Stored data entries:
Segment Open
(* ===== verification/Jwk.v ===== *)
(** JSON Web Keys: [protocol/src/jwks.ts], signature verification of
    [protocol/src/utils.ts] and the key helpers of [protocol/src/verified-domain.ts]. *)

From S2P Require Import Prelude JsString Base64 Sha256 Json.

(** ** Keys

    A [DnsIdJWK] is a JSON object: its own members. *)
Notation jwk := (list (jsstr * json)).

Definition get (key : jwk) (name : string) : json := get_member key (js name).

(** [typeof v === 'string'], truthiness, and [===]; arrays and objects that come from
    different places are never identical. *)
Definition as_str (v : json) : option jsstr := match v with JString s => Some s | _ => None end.
(** A string that may be absent, as a value. *)
Definition json_of (o : option jsstr) : json := match o with Some s => JString s | None => JUndefined end.
Definition truthy (v : json) : bool :=
  match v with
  | JNull | JUndefined => false
  | JBool b => b
  | JNumber (NInt z) => negb (z =? 0)
  | JNumber NNegZero | JNumber NNaN => false
  | JNumber _ => true
  | JString s => negb (length s =? 0)%nat
  | JArray _ | JObject _ => true
  end.
Definition number_value (n : number) : number := match n with NNegZero => NInt 0 | n => n end.
Definition strict_eq (a b : json) : bool :=
  match a, b with
  | JNull, JNull | JUndefined, JUndefined => true
  | JBool a, JBool b => Bool.eqb a b
  | JNumber NNaN, _ => false
  | JNumber a, JNumber b => bool_decide (number_value a = number_value b)
  | JString a, JString b => bool_decide (a = b)
  | _, _ => false
  end.
Definition is_lit (v : json) (s : string) : bool :=
  match v with JString t => bool_decide (t = js s) | _ => false end.
Definition is_undef (v : json) : bool := match v with JUndefined => true | _ => false end.
Definition nonempty_str (v : json) : bool :=
  match v with JString s => negb (length s =? 0)%nat | _ => false end.

(** ** The libraries

    [jose] computes RFC 7638 thumbprints and imports keys; WebCrypto verifies. *)

(** The parameters handed to [crypto.subtle.verify]. *)
Inductive verify_algorithm :=
  | ECDSA (hash : string)
  | Ed25519Alg
  | RSASSA_PKCS1 (hash : string)
  | RSA_PSS (saltLength : Z).

Class JwkApi := {
  CryptoKey : Type;
  calculateJwkThumbprint : jwk -> res jsstr;
  importJWK : jwk -> jsstr -> res CryptoKey;
  subtle_verify : verify_algorithm -> CryptoKey -> bytes -> bytes -> res bool
}.

(** ** Algorithms *)

Definition SIGNING_ALGS : list jsstr :=
  map js ["EdDSA"; "ES256"; "ES384"; "ES512"; "RS256"; "RS384"; "RS512"; "PS256"; "PS384"; "PS512"]%string.
Definition DRAFT01_SIGNING_ALGS : list jsstr := map js ["EdDSA"; "ES256"]%string.

Definition isDraft01SigningAlg (alg : jsstr) : bool := bool_decide (alg ∈ DRAFT01_SIGNING_ALGS).

Definition derivedSignatureAlg (key : jwk) : res jsstr :=
  let kty := get key "kty" in
  let crv := get key "crv" in
  if is_lit kty "OKP" && is_lit crv "Ed25519" then Ok (js "EdDSA")
  else if is_lit kty "EC" && is_lit crv "P-256" then Ok (js "ES256")
  else if is_lit kty "EC" && is_lit crv "P-384" then Ok (js "ES384")
  else if is_lit kty "EC" && is_lit crv "P-521" then Ok (js "ES512")
  else Throw (EValidation "unsupported JWK signature key type").

Definition isAlgConsistentWithKey (alg : jsstr) (key : jwk) : bool :=
  let kty := get key "kty" in
  let crv := get key "crv" in
  let alg_is s := bool_decide (alg = js s) in
  if is_lit kty "OKP" then is_lit crv "Ed25519" && alg_is "EdDSA"
  else if is_lit kty "EC" then
    (is_lit crv "P-256" && alg_is "ES256") || (is_lit crv "P-384" && alg_is "ES384")
    || (is_lit crv "P-521" && alg_is "ES512")
  else if is_lit kty "RSA" then
    bool_decide (alg ∈ map js ["RS256"; "RS384"; "RS512"; "PS256"; "PS384"; "PS512"]%string)
  else false.

Definition jwkSignatureAlg (key : jwk) : res jsstr :=
  throw_if (negb (is_undef (get key "use")) && negb (is_lit (get key "use") "sig"))
    (EValidation "JWK use is not valid for signing");;
  if negb (is_undef (get key "alg")) then
    alg ← of_option (match get key "alg" with
                     | JString a => if bool_decide (a ∈ SIGNING_ALGS) then Some a else None
                     | _ => None
                     end) (EValidation "unsupported JWK alg");
    throw_if (negb (isAlgConsistentWithKey alg key)) (EValidation "JWK alg is inconsistent with kty/crv");;
    Ok alg
  else derivedSignatureAlg key.

Definition isSigningUse (key : jwk) : bool := is_undef (get key "use") || is_lit (get key "use") "sig".

Definition isDraft01RecordSigningCandidate (key : jwk) : bool :=
  if negb (isSigningUse key) || negb (truthy (get key "alg")) then false
  else match jwkSignatureAlg key with
       | Ok alg => isDraft01SigningAlg alg
       | Throw _ => false
       end.

Definition assertPublicKeyMaterial (key : jwk) : res unit :=
  let kty := get key "kty" in
  let has name := nonempty_str (get key name) in
  if is_lit kty "EC" then
    throw_if (negb (has "x"%string) || negb (has "y"%string)) (EValidation "EC JWK missing public coordinates")
  else if is_lit kty "OKP" then
    throw_if (negb (has "x"%string)) (EValidation "OKP JWK missing public key")
  else if is_lit kty "RSA" then
    throw_if (negb (has "n"%string) || negb (has "e"%string)) (EValidation "RSA JWK missing public parameters")
  else Ok tt.

(** ** The key set *)

Record JWKS := mkJWKS { keys : list jwk }.

Definition signingKeys (s : JWKS) : res (list jwk) :=
  let ks := List.filter (fun k => isSigningUse k && is_ok (jwkSignatureAlg k)) (keys s) in
  throw_if (length ks =? 0)%nat (EValidation "JWKS contains no signing keys");;
  Ok ks.

Definition keyById (s : JWKS) (kid : jsstr) : option jwk :=
  List.find (fun k => strict_eq (get k "kid") (JString kid)) (keys s).

Definition draft01RecordSigningKeyById (s : JWKS) (kid : jsstr) : option jwk :=
  List.find (fun k => strict_eq (get k "kid") (JString kid) && isDraft01RecordSigningCandidate k) (keys s).

(** [new Set(kids).size !== kids.length] *)
Fixpoint has_duplicate (l : list json) : bool :=
  match l with
  | [] => false
  | v :: l => existsb (strict_eq v) l || has_duplicate l
  end.

Definition assertUniqueKids (s : JWKS) : res unit :=
  let kids := List.filter truthy (map (fun k => get k "kid") (keys s)) in
  throw_if (has_duplicate kids) (EValidation "JWKS contains duplicate kid values").

Definition validate (s : JWKS) : res unit :=
  for_each (fun _ key =>
    if negb (is_undef (get key "alg")) then jwkSignatureAlg key;; Ok tt else Ok tt) (keys s) tt;;
  signing ← signingKeys s;
  throw_if (negb (existsb (fun k => truthy (get k "kid")) signing))
    (EValidation "no signing key in JWKS has a kid field");;
  assertUniqueKids s.

Definition currentDraft01SigningKey (s : JWKS) : res jwk :=
  match List.filter isSigningUse (keys s) with
  | [key] =>
      throw_if (negb (truthy (get key "kid"))) (EValidation "draft-01 key missing kid");;
      throw_if (negb (truthy (get key "alg"))) (EValidation "draft-01 key missing alg");;
      alg ← jwkSignatureAlg key;
      throw_if (negb (bool_decide (alg ∈ DRAFT01_SIGNING_ALGS))) (EValidation "unsupported draft-01 key alg");;
      Ok key
  | _ => Throw (EValidation "draft-01 JWKS must contain exactly one current signing key")
  end.
Definition currentRecordSigningKey (s : JWKS) : res jwk := currentDraft01SigningKey s.
Definition currentOperationalSigningKey (s : JWKS) : res jwk := currentDraft01SigningKey s.

Definition validateRecordSigning (s : JWKS) : res unit :=
  assertUniqueKids s;; currentRecordSigningKey s;; Ok tt.
Definition validateOperational (s : JWKS) : res unit :=
  assertUniqueKids s;; currentOperationalSigningKey s;; Ok tt.

Definition toJSON (s : JWKS) : json := JObject [(js "keys", JArray (map JObject (keys s)))].

Section JwkLibraries.
Context `{Jwk : JwkApi}.

Definition jwkThumbprint (key : jwk) : res jsstr := calculateJwkThumbprint key.

Definition assertImportablePublicKey (key : jwk) : res unit :=
  assertPublicKeyMaterial key;;
  catch (alg ← jwkSignatureAlg key; importJWK key alg;; Ok tt)
    (fun _ => Throw (EValidation "record-signing JWK is not importable")).

Definition validateRecordSigningKeyset (s : JWKS) : res unit :=
  assertUniqueKids s;;
  key ← currentRecordSigningKey s;
  assertImportablePublicKey key.

Definition safeThumbprint (key : jwk) : res jsstr :=
  catch (jwkThumbprint key)
    (fun _ => Throw (EValidation "malformed key in JWK Set: unable to compute RFC 7638 thumbprint")).

Definition keySetsShareKeyMaterial (a b : JWKS) : res bool :=
  if (length (keys a) =? 0)%nat || (length (keys b) =? 0)%nat then Ok false
  else
    thumbprintsA ← map_res safeThumbprint (keys a);
    thumbprintsB ← map_res safeThumbprint (keys b);
    Ok (existsb (fun t => bool_decide (t ∈ thumbprintsA)) thumbprintsB).

(** ** Verification *)

Definition getVerifyAlgorithm (alg : jsstr) : res verify_algorithm :=
  let alg_is s := bool_decide (alg = js s) in
  if alg_is "ES256"%string then Ok (ECDSA "SHA-256")
  else if alg_is "ES384"%string then Ok (ECDSA "SHA-384")
  else if alg_is "ES512"%string then Ok (ECDSA "SHA-512")
  else if alg_is "EdDSA"%string then Ok Ed25519Alg
  else if alg_is "RS256"%string then Ok (RSASSA_PKCS1 "SHA-256")
  else if alg_is "RS384"%string then Ok (RSASSA_PKCS1 "SHA-384")
  else if alg_is "RS512"%string then Ok (RSASSA_PKCS1 "SHA-512")
  else if alg_is "PS256"%string then Ok (RSA_PSS 32)
  else if alg_is "PS384"%string then Ok (RSA_PSS 48)
  else if alg_is "PS512"%string then Ok (RSA_PSS 64)
  else Throw (EArgument "unsupported algorithm for verification").

Definition ED25519_SMALL_ORDER : list jsstr :=
  map js ["0100000000000000000000000000000000000000000000000000000000000000";
          "0100000000000000000000000000000000000000000000000000000000000080";
          "ecffffffffffffffffffffffffffffffffffffffffffffffffffffffffffff7f";
          "ecffffffffffffffffffffffffffffffffffffffffffffffffffffffffffffff";
          "0000000000000000000000000000000000000000000000000000000000000000";
          "0000000000000000000000000000000000000000000000000000000000000080";
          "26e8958fc2b227b045c3f489f2ef98f0d5dfac05d3c63339b13802886d53fc05";
          "26e8958fc2b227b045c3f489f2ef98f0d5dfac05d3c63339b13802886d53fc85";
          "c7176a703d4dd84fba3c0b760d10670f2a2053fa2c39ccc64ec7fd7792ac037a";
          "c7176a703d4dd84fba3c0b760d10670f2a2053fa2c39ccc64ec7fd7792ac03fa"]%string.

Definition decode_member (v : json) : res bytes :=
  match v with JString s => fromBase64Url s | _ => Ok [] end.

(** [y >= p] for the little-endian [y] of a 32-byte point encoding. *)
Definition yAtLeastP (x : bytes) : bool :=
  (Z.land (b2z (nth 31 x x00)) 127 =? 127)
  && forallb (fun b => bool_decide (b = xff)) (slice x 1 31)
  && (237 <=? b2z (nth 0 x x00)).

Definition publicKeyEncodingValid (key : jwk) : res bool :=
  if is_lit (get key "kty") "EC" then
    x ← decode_member (get key "x");
    if zlen x =? 32 then y ← decode_member (get key "y"); Ok (zlen y =? 32) else Ok false
  else if negb (is_lit (get key "kty") "OKP") then Ok true
  else
    x ← decode_member (get key "x");
    if negb (zlen x =? 32) then Ok false
    else Ok (negb (yAtLeastP x) && negb (bool_decide (to_hex x ∈ ED25519_SMALL_ORDER))).

(** The body of the [try]; any exception makes the result false. *)
Definition verifyWithKey (message signature : bytes) (key : jwk) (expectedAlg : option jsstr) : bool :=
  match
    alg ← jwkSignatureAlg key;
    if match expectedAlg with Some e => negb (bool_decide (alg = e)) | None => false end then Ok false
    else
      valid ← publicKeyEncodingValid key;
      if negb valid then Ok false
      else
        cryptoKey ← importJWK key alg;
        algorithm ← getVerifyAlgorithm alg;
        subtle_verify algorithm cryptoKey signature message
  with
  | Ok b => b
  | Throw _ => false
  end.

End JwkLibraries.

(** ** Key material: [verified-domain.ts] *)

Definition lifecycleError (message : string) (category : LifecycleErrorCategory) : exn :=
  newVerificationError message LogError (Some category) false.

Section Thumbprint.
Context `{H256 : Hash256}.

(** [JSON.stringify] of an object of strings. *)
Definition stringify_material (material : list (string * jsstr)) : jsstr :=
  [123] ++ join [44] (map (fun kv => stringify_string (js (fst kv)) ++ [58] ++ stringify_string (snd kv)) material)
  ++ [125].

(** The RFC 7638 members of a key. *)
Definition material_names (kty : json) : option (list string) :=
  if is_lit kty "EC" then Some ["crv"; "kty"; "x"; "y"]%string
  else if is_lit kty "OKP" then Some ["crv"; "kty"; "x"]%string
  else if is_lit kty "RSA" then Some ["e"; "kty"; "n"]%string
  else None.

Definition key_material (key : jwk) (category : LifecycleErrorCategory) : res (list (string * jsstr)) :=
  names ← of_option (material_names (get key "kty"))
            (lifecycleError "unsupported lifecycle JWK type" category);
  map_res (fun name =>
    value ← of_option (as_str (get key name))
              (lifecycleError "lifecycle JWK is missing public key material" category);
    throw_if (length value =? 0)%nat
      (lifecycleError "lifecycle JWK is missing public key material" category);;
    Ok (name, value)) names.

Definition synchronousJwkThumbprint (key : jwk) (category : LifecycleErrorCategory) : res jsstr :=
  material ← key_material key category;
  Ok (toBase64Url (digest (utf8_encode (stringify_material material)))).

End Thumbprint.

Definition sameJwkMaterial (a b : jwk) : bool :=
  let same name := strict_eq (get a name) (get b name) in
  if negb (same "kty"%string) then false
  else
    let kty := get a "kty" in
    if is_lit kty "EC" then same "crv"%string && same "x"%string && same "y"%string
    else if is_lit kty "OKP" then same "crv"%string && same "x"%string
    else if is_lit kty "RSA" then same "n"%string && same "e"%string
    else if is_lit kty "oct" then
      match get a "k" with JString _ => same "k"%string | _ => false end
    else false.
Segment Closed
What you are asked to do: Taking the entries above, write out exactly the lines starting with the line containing "else derivedSignatureAlg key." and going on through the line containing "(** ** The key set *)", both included, and nothing else.

Answer to this problem:
  else derivedSignatureAlg key.

Definition isSigningUse (key : jwk) : bool := is_undef (get key "use") || is_lit (get key "use") "sig".

Definition isDraft01RecordSigningCandidate (key : jwk) : bool :=
  if negb (isSigningUse key) || negb (truthy (get key "alg")) then false
  else match jwkSignatureAlg key with
       | Ok alg => isDraft01SigningAlg alg
       | Throw _ => false
       end.

Definition assertPublicKeyMaterial (key : jwk) : res unit :=
  let kty := get key "kty" in
  let has name := nonempty_str (get key name) in
  if is_lit kty "EC" then
    throw_if (negb (has "x"%string) || negb (has "y"%string)) (EValidation "EC JWK missing public coordinates")
  else if is_lit kty "OKP" then
    throw_if (negb (has "x"%string)) (EValidation "OKP JWK missing public key")
  else if is_lit kty "RSA" then
    throw_if (negb (has "n"%string) || negb (has "e"%string)) (EValidation "RSA JWK missing public parameters")
  else Ok tt.

(** ** The key set *)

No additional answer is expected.